(Given entries begins)

(** [q] is the share, as a rounded percentage, of the values that
    satisfy [p]. *)
Definition share_of (values : list Z) (p : Z -> bool) (q : Q) : Prop :=
  rounded_percentage (how_many p values) (len values) q.

(** What get_statistics counts for its five percentages. *)
Definition counted_shares (low high : Z) (values : list Z) (r : Stats.t) : Prop :=
  share_of values (fun v => v <? 54) (Stats.time_very_low_percent r)
  /\ share_of values (fun v => v <? low) (Stats.time_below_percent r)
  /\ share_of values (fun v => (low <=? v) && (v <=? high))
       (Stats.time_in_range_percent r)
  /\ share_of values (fun v => high <? v) (Stats.time_above_percent r)
  /\ share_of values (fun v => 250 <? v) (Stats.time_very_high_percent r).

(** The reported percentages overlap: for 54 <= low the below percentage
    takes in the very-low values with those of [54, low) and is at least
    the very-low percentage; for high <= 250 the above percentage takes
    in the values of (high, 250] with the very-high ones and is at least
    the very-high percentage. *)
Definition shares_overlap (low high : Z) (values : list Z) (r : Stats.t) : Prop :=
  (54 <= low ->
   rounded_percentage
     (how_many (fun v => v <? 54) values
      + how_many (fun v => (54 <=? v) && (v <? low)) values)
     (len values) (Stats.time_below_percent r)
   /\ (Stats.time_very_low_percent r <= Stats.time_below_percent r)%Q)
  /\ (high <= 250 ->
      rounded_percentage
        (how_many (fun v => (high <? v) && (v <=? 250)) values
         + how_many (fun v => 250 <? v) values)
        (len values) (Stats.time_above_percent r)
      /\ (Stats.time_very_high_percent r <= Stats.time_above_percent r)%Q).


(** Nearest rank as the specification words it: in the bin sorted
    ascending, the element at index floor(count * p / 100) clamped to
    count - 1. *)
Definition nearest_rank (sorted_vals : list Z) (p : Z) : option Z :=
  let count := len sorted_vals in
  nth_error sorted_vals (Z.to_nat (Z.min (count * p / 100) (count - 1))).

(** The five percentiles of an hourly entry are present and ordered. *)
Definition percentiles_ordered (e : AGP.hourly) : Prop :=
  exists a b c d f,
    AGP.p5 e = Some a /\ AGP.p25 e = Some b /\ AGP.p50 e = Some c
    /\ AGP.p75 e = Some d /\ AGP.p95 e = Some f
    /\ a <= b /\ b <= c /\ c <= d /\ d <= f.

(** The five percentiles of an hourly entry are the nearest ranks of an
    ascending arrangement of the bin. *)
Definition percentiles_nearest_rank (bin : list Z) (e : AGP.hourly) : Prop :=
  exists sorted_vals,
    Permutation sorted_vals bin /\ StronglySorted Z.le sorted_vals
    /\ AGP.p5 e = nearest_rank sorted_vals 5
    /\ AGP.p25 e = nearest_rank sorted_vals 25
    /\ AGP.p50 e = nearest_rank sorted_vals 50
    /\ AGP.p75 e = nearest_rank sorted_vals 75
    /\ AGP.p95 e = nearest_rank sorted_vals 95.

(** The values of the readings whose local hour is [h], in input order. *)
Definition hour_bin (readings : list Reading) (h : Z) : list Z :=
  map value (filter (fun r => hour (datetime r) =? h) readings).

(** A timestamp that cannot be parsed: it is not a string, or it is a
    string that fromisoformat rejects once every Z is written +00:00. *)
Definition unparseable (L : pylib) (t : timestamp_value) : Prop :=
  match t with
  | ts_str s => fromisoformat L (replace_Z s) = None
  | ts_other => True
  end.

(** A record that lacks a required field or has an unparseable
    timestamp. *)
Definition malformed (L : pylib) (d : ext_record) : Prop :=
  ext_glucose_mg_dl d = None
  \/ ext_timestamp d = None
  \/ exists t, ext_timestamp d = Some t /\ unparseable L t.

(** The exception that goes with what is wrong with a record: the first
    missing key in the order glucose_mg_dl, timestamp; else the missing
    [replace] of a timestamp that is not a string; else the string that
    fromisoformat rejected. *)
Definition defect (L : pylib) (d : ext_record) (e : exn) : Prop :=
  match ext_glucose_mg_dl d, ext_timestamp d with
  | None, _ => e = KeyError "glucose_mg_dl"
  | Some _, None => e = KeyError "timestamp"
  | Some _, Some ts_other => e = AttributeError "replace"
  | Some _, Some (ts_str s) =>
      fromisoformat L (replace_Z s) = None /\ e = ValueError (replace_Z s)
  end.

(** The first record of [data] that is malformed is [d], and [e] is the
    exception that goes with its defect. *)
Definition first_defect (L : pylib) (data : list ext_record) (e : exn) : Prop :=
  exists pre d post,
    data = pre ++ d :: post
    /\ Forall (fun d' => ~ malformed L d') pre
    /\ malformed L d
    /\ defect L d e.

(** [r] is the reading built from the record [d]. *)
Definition reading_of (L : pylib) (d : ext_record) (r : Reading) : Prop :=
  ext_glucose_mg_dl d = Some (value r)
  /\ (exists s, ext_timestamp d = Some (ts_str s)
                /\ fromisoformat L (replace_Z s) = Some (datetime r))
  /\ native r = None.

(** Every operation called with the batch [data] raises [e]. *)
Definition every_operation_raises (L : pylib) (data : list ext_record) (e : exn)
  : Prop :=
  forall (w : world) (minutes max_count low high : Z) (format : string),
    get_glucose_readings L w minutes max_count (Some data) = raise e
    /\ get_statistics L w minutes low high (Some data) = raise e
    /\ detect_episodes L w minutes low high (Some data) = raise e
    /\ get_episode_details L w minutes low high (Some data) = raise e
    /\ analyze_time_blocks L w minutes low high (Some data) = raise e
    /\ export_data L w minutes format (Some data) = raise e
    /\ get_agp_report L w minutes (Some data) = raise e.

(** What the collaborator answers when asked as the operations ask it
    once no non-empty batch is supplied: for [minutes] clamped to
    [1, 1440] and 288 readings, or, in get_glucose_readings, [max_count]
    clamped to [1, 288]. *)
Definition collaborator_answer (w : world) (minutes : Z) : result (list Reading) :=
  client_readings w (Z.max 1 (Z.min 1440 minutes)) 288.
Definition collaborator_capped (w : world) (minutes max_count : Z)
  : result (list Reading) :=
  client_readings w (Z.max 1 (Z.min 1440 minutes)) (Z.max 1 (Z.min 288 max_count)).

(** No batch to work on: [data] is absent or empty. *)
Definition no_batch (data : option (list ext_record)) : Prop :=
  data = None \/ data = Some [].

(** An export_data result with its "export_timestamp" blanked. *)
Definition without_export_timestamp (r : result (response Exported.t))
  : result (response Exported.t) :=
  match r with
  | inr (Report x) =>
      inr (Report (Exported.mk EmptyString (Exported.readings_count x)
                     (Exported.period_minutes x) (Exported.oldest_reading x)
                     (Exported.newest_reading x) (Exported.format x)
                     (Exported.readings x) (Exported.csv x)))
  | other => other
  end.



(** Two worlds that differ in the collaborator only. *)
Definition offline_at (clock : Datetime) : world :=
  mkWorld (client_readings world_offline) clock.
Definition online_at (clock : Datetime) : world :=
  mkWorld (client_readings world_online) clock.

(* ------------------------------------------------------------------ *)
(** *** Vocabulary for the episode detector's invariant *)

(** The side of range of a value as detect_episodes classifies it:
    [Some true] low side, [Some false] high side, [None] in range. *)
Definition side (low high v : Z) : option bool :=
  option_map in_low_types (classify low high v).

(** The state of the detection loop, and what the block after the loop
    makes of it. *)
Definition detect_state : Type := (list episode * option episode)%type.

Definition finish (st : detect_state) : list episode :=
  match snd st with
  | Some cur =>
      fst st ++ [mkEpisode (ep_type cur) (ep_start cur) (ep_end cur)
                   (ep_values cur) true]
  | None => fst st
  end.

(** The episodes emitted when the loop is resumed in state [st]. *)
Definition detect_from (low high : Z) (rs : list Reading) (st : detect_state)
  : list episode :=
  finish (fold_left (detect_step low high) rs st).


(** For each reading, the number (from 0, in order of emission) of the
    episode it belongs to, [None] for a reading in range.  [prev] is the
    side of the episode open before the first reading, [opened] the
    number of episodes opened before it. *)
Fixpoint owners (low high : Z) (prev : option bool) (opened : nat)
    (rs : list Reading) : list (option nat) :=
  match rs with
  | [] => []
  | r :: rs' =>
      match side low high (value r) with
      | None => None :: owners low high None opened rs'
      | Some s =>
          if match prev with Some s' => Bool.eqb s s' | None => false end
          then Some (Nat.pred opened) :: owners low high (Some s) opened rs'
          else Some opened :: owners low high (Some s) (S opened) rs'
      end
  end.

Definition owner_is (k : nat) (o : option nat) : bool :=
  match o with Some j => Nat.eqb j k | None => false end.

(** The readings that belong to episode [k], in order. *)
Definition members (k : nat) (rs : list Reading) (own : list (option nat))
  : list Reading :=
  map fst (filter (fun p => owner_is k (snd p)) (combine rs own)).


(** Readings in ascending (or strictly ascending) order of timestamp. *)
Definition ascending (rs : list Reading) : Prop :=
  StronglySorted (fun a b => instant (datetime a) <= instant (datetime b)) rs.
Definition strictly_ascending (rs : list Reading) : Prop :=
  StronglySorted (fun a b => instant (datetime a) < instant (datetime b)) rs.




(** Two readings below range, two above, one in range, one below. *)
Definition sample_run : list Reading :=
  [mkReading 60 (ts 0) None; mkReading 50 (ts 1) None;
   mkReading 200 (ts 2) None; mkReading 260 (ts 3) None;
   mkReading 100 (ts 4) None; mkReading 65 (ts 5) None].

(* ------------------------------------------------------------------ *)
(** *** Comparing the two segmentations *)

(** What the two segmentations have in common: the type of an episode,
    its start, its end and the values of its members. *)
Definition segment : Type := (episode_type * Datetime * Datetime * list Z)%type.

Definition segment_of_episode (ep : episode) : segment :=
  (ep_type ep, ep_start ep, ep_end ep, ep_values ep).

(** [start_time, end_time = values[0][1], values[-1][1]] and
    [glucose_values = [v for v, _ in values]]. *)
Definition segment_of_raw (ep : raw_episode) : segment :=
  (raw_type ep, snd (first_point (raw_values ep)),
   snd (last_point (raw_values ep)), map fst (raw_values ep)).

Definition to_point (r : Reading) : point := (value r, datetime r).

(** The segmentation computed by detect_episodes, and the one computed
    inside get_episode_details, for the same readings and thresholds. *)
Definition detect_segments (low high : Z) (readings : list Reading) : list segment :=
  map segment_of_episode (detect_loop low high (sort_readings readings)).
Definition details_segments (low high : Z) (readings : list Reading) : list segment :=
  map segment_of_raw (segment_points low high (sort_points readings)).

(Given entries ends)

What you should do: Report each line in the data above that holds the word "instant" by copying it.

Written answer:
  StronglySorted (fun a b => instant (datetime a) <= instant (datetime b)) rs.
  StronglySorted (fun a b => instant (datetime a) < instant (datetime b)) rs.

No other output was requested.